I wonder why so many are now expressing outrage at the grotesque treatment meted out to that innocent Amerindian boy, who dared to presume, when asked to show up in his people’s traditional costume, it was meant literally. What the administrators meant, of course, was he should have dressed up in THEIR conception of what was his “native costume”.
But the reaction to the boy’s costume by a Georgetown elite school goes far beyond just “proper” clothes: it goes to the heart of a process that has been deployed to oppress and subjugate those without power from the moment those Dutch planters showed up on our shores with their African slaves back in the 17th century. The scanty native African garb – quite suitable for their tropical home, mind you; like the Amerindians’ – was derided as a sign of their “uncivilised” lifestyle. And what was “civilised”? Whatever they, the Europeans chose to do, eat or wear etc.. One anthropologist called this a “white bias” in Guyanese values that obviously persists into the present.
From day one, then, the Indigenous Peoples were deemed “uncivilised”: that they lived in the “jungle” tautologically reinforced the tag. Africans gradually jettisoned their culture – its products, practices and perspectives — to survive, and adopted those of the Europeans. Yet, when they did so, they were snickered at for trying to be what they could never be: white. But that did not stop them from trying – into the present. The illegitimate offspring from the rape of African women by white men introduced a new element in the Sisyphean struggle of the non-white to be white: they now formed an intermediate “coloured” strata that was “closer” to the ideal.

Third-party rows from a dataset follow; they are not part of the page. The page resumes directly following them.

Lemma loop_body_trace (path : string) (hdr pl : list byte) (rd : i2s_result) (s : State) :
  open_sink path hdr pl s ->
  open_sink path hdr (pl ++ default [] (delivers rd)) (loop_body rd s) /\
  io_trace (os (loop_body rd s))
    = io_trace (os s)
      ++ block_writes path (length (hdr ++ pl)) (option_list (delivers rd)).
Proof.
  intros ([e He] & Hc & Hf & Hn).
  assert (Hnone : open_sink path hdr (pl ++ []) (ESP_LOG LogW_read_error s) /\
                  io_trace (os (ESP_LOG LogW_read_error s)) = io_trace (os s) ++ []).
  { rewrite !app_nil_r. split; [|reflexivity].
    split_and!; try assumption. exists e. exact He. }
  destruct rd as [block|]; cbn [loop_body delivers]; [|exact Hnone].
  destruct (0 <? length block)%nat; [|exact Hnone].
  cbn [default from_option id option_list block_writes].
  unfold file_fwrite. rewrite He. unfold fwrite, next_fault. rewrite Hf.
  cbn [f_path f_pos f_readable f_error].
  rewrite Hc, firstn_all, write_at_end, Nat.ltb_irrefl, orb_false_r.
  split.
  - unfold open_sink. cbn [this os set_data_bytes_written set_file_handle set_os
      m_file_handle m_data_bytes_written].
    split_and!.
    + exists e. do 2 f_equal. rewrite !length_app. lia.
    + unfold file_content. cbn [disk traced pop_fault with_disk].
      rewrite lookup_insert_eq. cbn [default from_option id].
      rewrite app_assoc. reflexivity.
    + cbn. rewrite Hf. reflexivity.
    + rewrite Hn, wrap_int_add_l, length_app, Nat2Z.inj_add. reflexivity.
  - reflexivity.
Qed.

Lemma capture_loop_trace (path : string) (hdr : list byte) (rds : list i2s_result) :
  forall (pl : list byte) (s : State),
    streaming path hdr pl s ->
    io_trace (os (capture_loop rds s))
      = io_trace (os s) ++ block_writes path (length (hdr ++ pl)) (delivered rds).
Proof.
  induction rds as [|rd rds IH]; intros pl s Hs.
  - cbn. rewrite app_nil_r. reflexivity.
  - cbn [capture_loop].
    pose proof (loop_body_streaming path hdr pl rd s Hs) as Hs'.
    destruct (loop_body_trace path hdr pl rd s (streaming_open_sink _ _ _ _ Hs))
      as (_ & Ht).
    destruct Hs as (_ & _ & _ & _ & Hr & _). rewrite Hr.
    rewrite (IH _ _ Hs'), Ht, <- app_assoc. f_equal.
    unfold delivered. cbn [omap list_omap].
    destruct (delivers rd) as [b|]; cbn [default from_option id option_list block_writes].
    + cbn [app]. do 2 f_equal. rewrite !length_app. lia.
    + rewrite app_nil_r. reflexivity.
Qed.
(** * dconfig: a typed OPTION=value configuration loader

    A shallow embedding of [dconfig.go] and the properties its
    specification states about it, followed by further properties of
    the code and of the [init] of [example/example.go].

    Text is modelled as [string] over 8-bit characters.  The case maps
    ([strings.ToUpper], [strings.ToLower]) and the white-space classes
    ([strings.TrimSpace], the regexp class [\s]) are those of Go on ASCII
    text; characters above 127 are left alone by the case maps and are
    not white space.  The result of [strconv.Atoi] is a 64-bit [int].
    The registry maps are [gmap]s keyed by the upper-cased option name,
    the caller-owned targets are cells of a store addressed by [loc];
    a target passed to a registration call is the address of a variable,
    never the nil pointer. *)

From Stdlib Require Import ZArith Ascii String Bool List Lia.
From stdpp Require Import base option gmap strings list fin_maps.

Local Open Scope string_scope.
Local Open Scope Z_scope.

(** ** Text primitives of the Go standard library *)

Module Text.

Definition code (c : ascii) : Z := Z.of_N (N_of_ascii c).

Definition of_code (z : Z) : ascii := ascii_of_N (Z.to_N z).

Definition is_lower (c : ascii) : bool := (97 <=? code c) && (code c <=? 122).

Definition is_upper (c : ascii) : bool := (65 <=? code c) && (code c <=? 90).

Definition is_digit (c : ascii) : bool := (48 <=? code c) && (code c <=? 57).

(** [unicode.ToUpper] and [unicode.ToLower] on one character. *)
Definition upper_char (c : ascii) : ascii :=
  if is_lower c then of_code (code c - 32) else c.

Definition lower_char (c : ascii) : ascii :=
  if is_upper c then of_code (code c + 32) else c.

Fixpoint map_chars (f : ascii -> ascii) (s : string) : string :=
  match s with
  | EmptyString => EmptyString
  | String c s' => String (f c) (map_chars f s')
  end.

(** [strings.ToUpper] and [strings.ToLower]. *)
Definition ToUpper (s : string) : string := map_chars upper_char s.

Definition ToLower (s : string) : string := map_chars lower_char s.

(** [unicode.IsSpace]: tab, line feed, vertical tab, form feed, carriage
    return and space. *)
Definition IsSpace (c : ascii) : bool :=
  ((9 <=? code c) && (code c <=? 13)) || (code c =? 32).

Fixpoint trim_left (s : string) : string :=
  match s with
  | EmptyString => EmptyString
  | String c s' => if IsSpace c then trim_left s' else s
  end.

(** Removes the white space at the end: the characters of [s] are kept
    up to the last one that is not white space. *)
Fixpoint trim_right (s : string) : string :=
  match s with
  | EmptyString => EmptyString
  | String c s' =>
      match trim_right s' with
      | EmptyString => if IsSpace c then EmptyString else String c EmptyString
      | t => String c t
      end
  end.

(** [strings.TrimSpace]. *)
Definition TrimSpace (s : string) : string := trim_right (trim_left s).

End Text.

(** ** The fragment of Go's [regexp] syntax used by the package

    The seven patterns compiled in [init] use the two anchors, character
    classes, and the greedy repetitions [*], [+] and [?] applied to one
    character class, with capture groups that are not nested.  Go's
    matcher returns the leftmost match, and among the matches that start
    there the one a backtracking search finds first. *)

Module Regexp.

Definition cclass := ascii -> bool.

Inductive regexp : Type :=
| BeginText                     (* beginning of the text *)
| EndText                       (* end of the text *)
| Chr (p : cclass)              (* one character of a class *)
| Star (p : cclass)             (* greedy star of a class *)
| Plus (p : cclass)             (* greedy plus of a class *)
| Quest (p : cclass)            (* greedy optional character *)
| Cat (r1 r2 : regexp)
| Capture (r : regexp).

(** Character classes. *)

Definition lit (a : ascii) : cclass := fun c => Ascii.eqb c a.

(* \s is [\t\n\f\r ] : no vertical tab *)
Definition perl_space : cclass :=
  fun c => lit "009" c || lit "010" c || lit "012" c || lit "013" c || lit " " c.

(* \S *)
Definition perl_nonspace : cclass := fun c => negb (perl_space c).

(* \d *)
Definition perl_digit : cclass := Text.is_digit.

(* . matches every character but the line feed *)
Definition any_char : cclass := fun c => negb (lit "010" c).

(* [^:=] *)
Definition not_colon_eq : cclass := fun c => negb (lit ":" c || lit "=" c).

(* [0-9.] *)
Definition digit_or_dot : cclass := fun c => Text.is_digit c || lit "." c.

Section Matcher.

Context {R : Type}.

(** A continuation receives the offset reached in the text, the text
    that remains there and the groups captured so far. *)
Definition cont : Type := nat -> string -> list string -> option R.

(** Greedy repetition: one more character first, the shorter
    repetition when the rest of the pattern fails after it. *)
Fixpoint star (p : cclass) (i : nat) (s : string)
    (k : nat -> string -> option R) : option R :=
  match s with
  | String c s' =>
      if p c then
        match star p (S i) s' k with
        | Some x => Some x
        | None => k i s
        end
      else k i s
  | EmptyString => k i s
  end.

Fixpoint backtrack (r : regexp) (i : nat) (s : string) (caps : list string)
    (k : cont) : option R :=
  match r with
  | BeginText => if Nat.eqb i 0 then k i s caps else None
  | EndText => match s with EmptyString => k i s caps | _ => None end
  | Chr p =>
      match s with
      | String c s' => if p c then k (S i) s' caps else None
      | EmptyString => None
      end
  | Star p => star p i s (fun j t => k j t caps)
  | Plus p =>
      match s with
      | String c s' =>
          if p c then star p (S i) s' (fun j t => k j t caps) else None
      | EmptyString => None
      end
  | Quest p =>
      match s with
      | String c s' =>
          if p c then
            match k (S i) s' caps with
            | Some x => Some x
            | None => k i s caps
            end
          else k i s caps
      | EmptyString => k i s caps
      end
  | Cat r1 r2 => backtrack r1 i s caps (fun j t cs => backtrack r2 j t cs k)
  | Capture r1 =>
      backtrack r1 i s caps
        (fun j t cs => k j t (app cs [substring 0 (j - i) s]))
  end.

End Matcher.

(** The match that starts at offset [i], where [s] is the text from
    there on: the matched text followed by the captured groups. *)
Definition match_here (r : regexp) (i : nat) (s : string) : option (list string) :=
  backtrack r i s [] (fun j _ cs => Some (substring 0 (j - i) s :: cs)).

(** Leftmost match: the start offsets are tried from left to right. *)
Fixpoint find_from (r : regexp) (i : nat) (s : string) : option (list string) :=
  match match_here r i s with
  | Some m => Some m
  | None =>
      match s with
      | EmptyString => None
      | String _ s' => find_from r (S i) s'
      end
  end.

(** [Regexp.FindStringSubmatch]: [None] stands for the nil slice. *)
Definition FindStringSubmatch (r : regexp) (s : string) : option (list string) :=
  find_from r 0 s.

(** [Regexp.FindString]: the empty string when there is no match. *)
Definition FindString (r : regexp) (s : string) : string :=
  match FindStringSubmatch r s with
  | Some (m :: _) => m
  | _ => EmptyString
  end.

(** [Regexp.MatchString]. *)
Definition MatchString (r : regexp) (s : string) : bool :=
  match FindStringSubmatch r s with
  | Some _ => true
  | None => false
  end.

End Regexp.

Import Text Regexp.

(** The patterns of [init]. *)

(* line 389: beginning of the text, \s repeated, then # *)
Definition comment_re : regexp :=
  Cat BeginText (Cat (Star perl_space) (Chr (lit "#"))).

(* line 390: one \S *)
Definition nonblank_re : regexp := Chr perl_nonspace.

(* line 391: beginning of the text, \s repeated, the group [^:=]+,
   the character =, the group of any characters, end of the text *)
Definition option_re : regexp :=
  Cat BeginText
    (Cat (Star perl_space)
       (Cat (Capture (Plus not_colon_eq))
          (Cat (Chr (lit "="))
             (Cat (Capture (Star any_char)) EndText)))).

(* line 392: an optional minus, then \d+ *)
Definition int_token : regexp := Cat (Quest (lit "-")) (Plus perl_digit).

(* line 393: \d+ *)
Definition uint_token : regexp := Plus perl_digit.

(* line 394: an optional minus, then [0-9.]+ *)
Definition float_token : regexp := Cat (Quest (lit "-")) (Plus digit_or_dot).

(* line 395: [0-9.]+ *)
Definition ufloat_token : regexp := Plus digit_or_dot.

(** ** Flags and option types (lines 14 to 50) *)

Definition STRIP : Z := 1.
Definition UPPER : Z := 2.
Definition LOWER : Z := 4.
Definition UNSIGNED : Z := 8.
Definition NONE : Z := 0.

Definition BOOL : Z := 16.
Definition STRING : Z := 128.
Definition INT : Z := 64.
Definition FLOAT : Z := 32.

Definition all_types : Z := Z.lor (Z.lor (Z.lor STRING INT) FLOAT) BOOL.
Definition disallowed_str_opts : Z := UNSIGNED.
Definition disallowed_int_opts : Z := Z.lor (Z.lor STRIP UPPER) LOWER.
Definition disallowed_float_opts : Z := Z.lor (Z.lor STRIP UPPER) LOWER.

Definition boolean_trues : list string := ["1"; "t"; "true"; "y"; "yes"; "+"].
Definition boolean_falses : list string :=
  ["0"; "f"; "false"; "n"; "no"; "-"; "nil"].
(** * Concert aggregation service: grouping, cache, listing and detail lookup

    A shallow embedding of [backend/aggregation_service/main.py] together
    with the parts of the Python runtime it leans on ([str.split],
    [str.lower], [datetime.strftime]/[strptime]/[isoformat], [timedelta]
    subtraction, [json.dumps], insertion-ordered [dict], the stable
    [list.sort]).

    Conventions.
    - A Python [str] is a [string]; a character is a code point below 256.
    - [Optional[T]] is [option T]; truthiness ([if x], [x or y]) is written
      out ([truthy]).
    - A [dict] is an association list in insertion order with unique keys.
    - [datetime.utcnow()] is the [n]-th reading of an abstract clock; the
      number of readings made so far is part of the state.
    - A POSIX timestamp (a float number of seconds in Python) is an exact
      integer number of microseconds.
    - The upstream browse service is an oracle from the request parameters to
      the outcome of the HTTP call. *)

From Stdlib Require Import List String Ascii ZArith Bool Lia Permutation Sorted.
From Stdlib Require Import DecimalString.
From Stdlib Require DecimalZ DecimalPos.
Import ListNotations.

Local Open Scope string_scope.
Local Open Scope Z_scope.

(* ------------------------------------------------------------------ *)
(** ** Python strings *)

Module PyStr.

Definition chr (n : nat) : string := String (ascii_of_nat n) EmptyString.

Definition code (c : ascii) : Z := Z.of_nat (nat_of_ascii c).

(** [sep.join(parts)] *)
Fixpoint join (sep : string) (parts : list string) : string :=
  match parts with
  | [] => EmptyString
  | [p] => p
  | p :: rest => p ++ sep ++ join sep rest
  end.

(** [s.split(sep)] for a one-character separator: the pieces between
    occurrences of [sep]; never an empty list. *)
Fixpoint split_acc (sep : ascii) (cur : string) (s : string) : list string :=
  match s with
  | EmptyString => [cur]
  | String c s' =>
      if Ascii.eqb c sep
      then cur :: split_acc sep EmptyString s'
      else split_acc sep (cur ++ String c EmptyString) s'
  end.

Definition split (sep : ascii) (s : string) : list string :=
  split_acc sep EmptyString s.

(** [c.lower()] on code points below 256: A-Z, and the Latin-1 capitals
    0xC0-0xDE except the multiplication sign 0xD7. *)
Definition lower_char (c : ascii) : ascii :=
  let n := code c in
  if ((65 <=? n) && (n <=? 90))
     || ((192 <=? n) && (n <=? 222) && negb (n =? 215))
  then ascii_of_nat (Z.to_nat (n + 32))
  else c.

Fixpoint lower (s : string) : string :=
  match s with
  | EmptyString => EmptyString
  | String c s' => String (lower_char c) (lower s')
  end.

(** [a < b] on strings: lexicographic on code points. *)
Definition ltb (a b : string) : bool := String.ltb a b.

(** [str(n)] for an [int]. *)
Definition of_int (n : Z) : string := NilZero.string_of_int (Z.to_int n).

(** ["%0<w>d" % n] for [0 <= n]: decimal digits, zero-filled on the left
    up to width [w], never truncated. *)
Fixpoint zeros (k : nat) : string :=
  match k with
  | O => EmptyString
  | S k' => String "0" (zeros k')
  end.
(** X6.  Pause followed by Resume gives back the very state the game was
    paused in: nothing but the mode and the interval flag is written, and
    both are restored. *)
Theorem pause_then_resume_restores_the_state
    (net : Backend) (t1 t2 : Z) (g : Game) :
  isInitialized g = true -> gameState g = playing -> isRunning g = true ->
  distance g <= 200 ->
  step net (Press t2 BtnResume) (step net (Press t1 BtnPause) g) = g.
Proof.
  intros Hi Hm Hr Hd. rewrite (step_pause_playing net t1 g Hi Hm).
  unfold step, handle, rendered. fields. rewrite Hi. cbn [andb onPress].
  rewrite autoEndEffect_below by (fields; exact Hd).
  destruct g. fields. now subst.
Qed.

Lemma pause_then_resume_restores_the_state_witness :
  step liveNet (Press 9 BtnResume) (step liveNet (Press 5 BtnPause) freshRace)
  = freshRace.
Proof.
  apply pause_then_resume_restores_the_state;
    [reflexivity | reflexivity | reflexivity | vm_compute; discriminate].
Defined.

(** X7.  A race that is being played, left to its ticks, advances one per
    tick up to 201 and stops there: after [n] ticks the distance is
    [min (distance + n) 201], the score has grown by ten times the ticks
    that counted, and the game is over exactly when 201 was reached. *)
Theorem ticks_run_the_race_to_201
    (net : Backend) (n : nat) (g : Game) :
  gameState g = playing -> isRunning g = true -> distance g <= 200 ->
  let g' := run net (ticks n) g in
  distance g' = Z.min (distance g + Z.of_nat n) 201 /\
  score g' = score g + 10 * (distance g' - distance g) /\
  gameState g' =
    (if distance g + Z.of_nat n <=? 200 then playing else gameOver).
Proof.
  revert g. induction n as [|n IH]; intros g Hm Hr Hd; cbn zeta.
  - cbn [ticks repeat run]. rewrite Z.add_0_r, Z.min_l by lia.
    replace (distance g <=? 200) with true by (symmetry; apply Z.leb_le; lia).
    repeat split; [lia | exact Hm].
  - change (ticks (S n)) with (IntervalFires :: ticks n). cbn [run].
    destruct (intervalTick_playing g Hm Hr) as (Td & Ts & Tm).
    assert (Tr : isRunning (intervalTick g) = true)
      by (unfold intervalTick; rewrite Hm, Hr; fields; exact Hr).
    destruct (autoEndEffect_cases net g (intervalTick g))
      as [[E Hc] | [E [Hx _]]];
      change (autoEndEffect net g (intervalTick g))
        with (step net IntervalFires g) in E; rewrite E.
    + assert (Hle : distance (intervalTick g) <= 200).
      { destruct Hc as [[Hy _] | [Hy | Hy]]; [lia | lia | contradiction]. }
      destruct (IH (intervalTick g) Tm Tr Hle) as (I1 & I2 & I3).
      rewrite I1, I2, I3, Td, Ts.
      replace (distance g + 1 + Z.of_nat n) with (distance g + Z.of_nat (S n))
        by lia.
      repeat split; lia.
    + destruct (endGame_frame net (intervalTick g))
        as (E1 & _ & E3 & E4 & _).
      rewrite run_ticks_not_playing by (rewrite E1; discriminate).
      rewrite E1, E3, E4, Td, Ts.
      replace (distance g + Z.of_nat (S n) <=? 200) with false
        by (symmetry; apply Z.leb_gt; lia).
      rewrite Z.min_r by lia. repeat split; lia.
Qed.

Lemma ticks_run_the_race_to_201_witness :
  distance (run liveNet (ticks 250) freshRace) = 201 /\
  score (run liveNet (ticks 250) freshRace) = 2010 /\
  gameState (run liveNet (ticks 250) freshRace) = gameOver.
Proof.
  assert (Hd : distance freshRace <= 200) by (vm_compute; discriminate).
  destruct (ticks_run_the_race_to_201 liveNet 250 freshRace
              eq_refl eq_refl Hd) as (H1 & H2 & H3).
  rewrite H1 in H2. split; [exact H1|]. split; [exact H2 | exact H3].
Defined.




(** ** The loading screen *)

Lemma handle_stays_initialized (net : Backend) (e : Event) (g : Game) :
  isInitialized g = true -> isInitialized (handle net e g) = true.
Proof.
  intros H. destruct e as [now c | | |]; cbn [handle].
  - destruct (rendered g c); [|exact H].
    destruct c; cbn [onPress];
      unfold startGame, jumpCharacter, pauseGame, resumeGame, resetGame;
      repeat break_match; fields; auto.
  - unfold intervalTick. break_match; fields; auto.
  - unfold jumpTimerFires. break_match; fields; auto.
  - unfold initTimeout. break_match; fields; auto.
Qed.

(** X9.  The loading screen never comes back and is never left without a
    player: once initialized the component stays initialized through any
    events, and an initialized component always has a current player. *)
Theorem loading_screen_never_returns
    (net : Backend) (before : list Event) (after : option (list Event))
    (es : list Event) :
  let g := lifetime net before after in
  isInitialized g = true ->
  currentPlayer g <> None /\
  isInitialized (run net es g) = true /\
  currentPlayer (run net es g) <> None.
Proof.
  intros g Hi.
  pose proof (lifetime_sound net before after) as Hs. fold g in Hs.
  assert (Hr : isInitialized (run net es g) = true).
  { apply (run_invariant net (fun h => isInitialized h = true));
      [|exact Hi].
    intros e h H. unfold step.
    destruct (autoEndEffect_frame net h (handle net e h))
      as (_ & _ & _ & _ & _ & ->).
    now apply handle_stays_initialized. }
  assert (Hs' : sound (run net es g))
    by (apply run_invariant; [intros e h; apply step_sound | exact Hs]).
  destruct Hs as (_ & _ & _ & _ & Hp & _).
  destruct Hs' as (_ & _ & _ & _ & Hp' & _).
  split; [now apply Hp|]. split; [exact Hr | now apply Hp'].
Qed.

Lemma loading_screen_never_returns_witness :
  let g := lifetime unreachableNet [] (Some []) in
  let es := [Press 0 (BtnTrack 0); Press 1 BtnStart; IntervalFires] in
  currentPlayer g <> None /\
  isInitialized (run unreachableNet es g) = true /\
  currentPlayer (run unreachableNet es g) <> None.
Proof.
  intros g es.
  exact (loading_screen_never_returns unreachableNet [] (Some []) es
           eq_refl).
Defined.

(** ** Tracks *)

Lemma step_track (net : Backend) (now : Z) (i : nat) (t : Track) (g : Game) :
  isInitialized g = true -> gameState g = menu ->
  nth_error (availableTracks g) i = Some t ->
  step net (Press now (BtnTrack i)) g = setCurrentTrack (Some t) g.
Proof.
  intros Hi Hm Ht. unfold step, handle, rendered. rewrite Hi, Hm.
  cbn [andb].
  assert (Hl : (i <? List.length (availableTracks g))%nat = true).
  { apply Nat.ltb_lt, nth_error_Some. congruence. }
  rewrite Hl. cbn [onPress]. rewrite Ht.
  apply autoEndEffect_not_playing. fields. rewrite Hm. discriminate.
Qed.

(** X10.  When the backend is unreachable from the start, the catch branch
    of [initializeGame] selects no track (the timeout selects the fallback
    track, the catch branch only lists it): START RACE does nothing until
    the player taps the track, and then starts an offline race. *)
Theorem offline_menu_needs_a_track_tap
    (net : Backend) (t0 t1 t2 : Z) (g : Game) :
  unreachable net -> gameState g = menu -> currentTrack g = None ->
  distance g <= 200 ->
  let m := initializeGame net g in
  currentTrack m = None /\
  step net (Press t0 BtnStart) m = m /\
  (let m' := step net (Press t1 (BtnTrack 0)) m in
   currentTrack m' = Some fallbackTrack /\
   gameState (step net (Press t2 BtnStart) m') = playing /\
   gameSession (step net (Press t2 BtnStart) m') = gameSession g).
Proof.
  intros Hu Hm Ht Hd m.
  assert (Em : m = initializeGame_catch (fetch (CreatePlayer generalName) g)).
  { unfold m, initializeGame.
    destruct (Hu (sent (fetch (CreatePlayer generalName) g))) as [-> _].
    reflexivity. }
  assert (Ht' : currentTrack m = None) by (rewrite Em; exact Ht).
  split; [exact Ht'|]. split.
  - unfold step, handle. destruct (rendered m BtnStart);
      [|apply autoEndEffect_same].
    cbn [onPress]. rewrite startGame_guard by (now right).
    apply autoEndEffect_same.
  - cbn zeta.
    rewrite (step_track net t1 0 fallbackTrack m)
      by (rewrite Em; fields; auto).
    split; [reflexivity|].
    unfold step, handle, rendered. rewrite Em. fields. rewrite Hm.
    cbn [andb onPress]. unfold startGame. fields.
    destruct (Hu (CreateSession "temp" "jamaica_country" "on_foot"
                    :: CreatePlayer generalName :: sent g))
      as (_ & _ & -> & _).
    rewrite autoEndEffect_below by (fields; exact Hd). fields. auto.
Qed.

Lemma offline_menu_needs_a_track_tap_witness :
  let m := initializeGame unreachableNet mount in
  step unreachableNet (Press 0 BtnStart) m = m /\
  gameState
    (step unreachableNet (Press 2 BtnStart)
       (step unreachableNet (Press 1 (BtnTrack 0)) m)) = playing.
Proof.
  intros m.
  assert (Hu : unreachable unreachableNet)
    by (intros h; repeat split; reflexivity).
  assert (Hd : distance mount <= 200) by (vm_compute; discriminate).
  destruct (offline_menu_needs_a_track_tap unreachableNet 0 1 2 mount
              Hu eq_refl eq_refl Hd) as (_ & Hs & _ & Hp & _).
  split; [exact Hs | exact Hp].
Defined.
(* One transition of handler [h], which serves [call] and stands at [pc]. *)
Definition handler_step (h : nat) (call : rpc_call) (pc : handler_pc) (i : input) (w : world)
  : option world :=
  match pc, i with
  (* StartJob *)
  | SJ_getNewJobID details, INone =>
      let '(id, w') := getNewJobID w in
      Some (set_handler h call (SJ_new details id) w')
  | SJ_new details id, ITime t =>
      (* StartTime: time.Now().Unix(), whatever the clock says *)
      let newJobStatus :=
        mkJobStatus id (rq_JobName details) STATUS_NOT_STARTED (rq_CommandName details)
          0 t 0 (-1) EmptyString nil_slice nil_slice (rq_Arguments details) in
      let newJob := mkCell newJobStatus R_unspawned C_none C_none in
      Some (set_handler h call (SJ_insert (length (heap w)))
              (set_clock t (set_heap (heap w ++ [newJob]) w)))
  | SJ_insert newJob, INone =>
      match heap w !! newJob with
      | Some c =>
          Some (set_handler h call (SJ_go newJob)
                  (set_allJobs (<[JobID (cell_job c) := newJob]> (allJobs w)) w))
      | None => None
      end
  | SJ_go newJob, INone =>
      match heap w !! newJob with
      | Some c =>
          Some (set_handler h call (SJ_copy newJob)
                  (update_cell newJob (set_cell_run R_lookup c) w))
      | None => None
      end
  | SJ_copy newJob, INone =>
      match heap w !! newJob with
      | Some c => Some (set_handler h call (Returned (Some (CopyStatus c)) None) w)
      | None => None
      end
  (* getJobStatus *)
  | GS_lookup id, INone =>
      match allJobs w !! id with
      | None => Some (set_handler h call (Returned None (Some (ErrJobNotFound id))) w)
      | Some job => Some (set_handler h call (GS_copy job) w)
      end
  | GS_copy job, INone =>
      match heap w !! job with
      | Some c => Some (set_handler h call (Returned (Some (CopyStatus c)) None) w)
      | None => None
      end
  (* StopJob *)
  | ST_lookup id, INone =>
      match allJobs w !! id with
      | None => Some (set_handler h call (Returned None (Some (ErrJobNotFound id))) w)
      | Some job => Some (set_handler h call (ST_check id job) w)
      end
  | ST_check id job, INone =>
      match heap w !! job with
      | Some c =>
          if bool_decide (Status (cell_job c) ≠ STATUS_RUNNING)
          then Some (set_handler h call (Returned None (Some (ErrJobNotRunning id))) w)
          else Some (set_handler h call (ST_signal id job) w)
      | None => None
      end
  | ST_signal id job, ISignal find sig =>
      match heap w !! job with
      | Some c =>
          let pid := PID (cell_job c) in
          match find, sig with
          | Some err, _ =>
              Some (set_handler h call (Returned None (Some (ErrProcessNotFound id pid err))) w)
          | None, Some err =>
              Some (set_handler h call (Returned None (Some (ErrKill id pid err))) w)
          | None, None =>
              (* return s.getJobStatus(id.JobID) *)
              Some (set_handler h call (GS_lookup id) w)
          end
      | None => None
      end
  (* GetJobs *)
  | GJ_list since, INone =>
      let '(sent, err) := GetJobs w since in
      Some (set_handler h call (ReturnedStream sent err) w)
  | _, _ => None
  end.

They, of course, to solidify their “closeness” to the Europeans, had to also emphasise their distance and difference from the African masses. They emphasised “proper” dressing– read, as close as they could to the European – and “proper” speaking. Africans who followed those rules could be co-opted into the Coloured strata – and would “marry up”; that is, marry a coloured woman. Burnham was an exemplar of this process.
But the arrival of the Portuguese, the Indians and the Chinese indentureds offered the ordinary Africans an opportunity to “raise” their status by showing how much closer they were to the white standard in speech, religion etc., to these people who replaced them in the fields at wages they had refused. The Portuguese and Chinese, being smaller in numbers and adept at business, soon worked out a modus vivendi with them after the initial scorn. But the East Indians, arriving in an unbroken stream into the 20th century, became the despised “other” and low man on the totem pole for all the other groups on the coast. They were “coolies” – “pagan”; “dirty”; “scavengers”; miserly”; and of course couldn’t speak or dress “proper”.
Over the years, they had to “civilise” themselves by adopting the white values, now represented by the Coloured and African elite. In his autobiographical novel “Swarthy Boy”, his lower middle class – but coloured family – warned Mittelholzer not to associate with their Indian Luckhoo neighbours. They were declasse. Two decades later, Cheddi Jagan never forgot the embarrassment his schoolmates inflicted on him when, coming from Port Mourant to Georgetown to attend Queen’s with the children of the elite, the person he boarded with had him cut grass for his cows. I was amazed he repeated this story to me in 1989 at the NY Sheraton at the first GOPIO meet. Words do hurt – more than stones.
It was the Portuguese who took the lead to “civilise” Amerindians in the interior by introducing them to Christianity, in the form of the early despised Roman Catholicism which they had doggedly established on the coast. But it is clear that even a genuflection to their “traditional ways” by Amerindians is seen as backsliding backwardness.
I remind these arbiters of propriety of the words of Martin Carter’s – himself an amalgam of Black, White and Amerindian: “I come from the nigger yard of yesterday/ leaping from the oppressors’ hate/ and the scorn of myself;/ from the agony of the dark hut in the shadow/ and the hurt of things; / from the long days of cruelty and the long nights of pain/ down to the wide streets of to-morrow, of the next day/ leaping I come, who cannot see will hear.”
Yes; one day, those who still oppress others through their self-reflexive scorn will one day “hear”.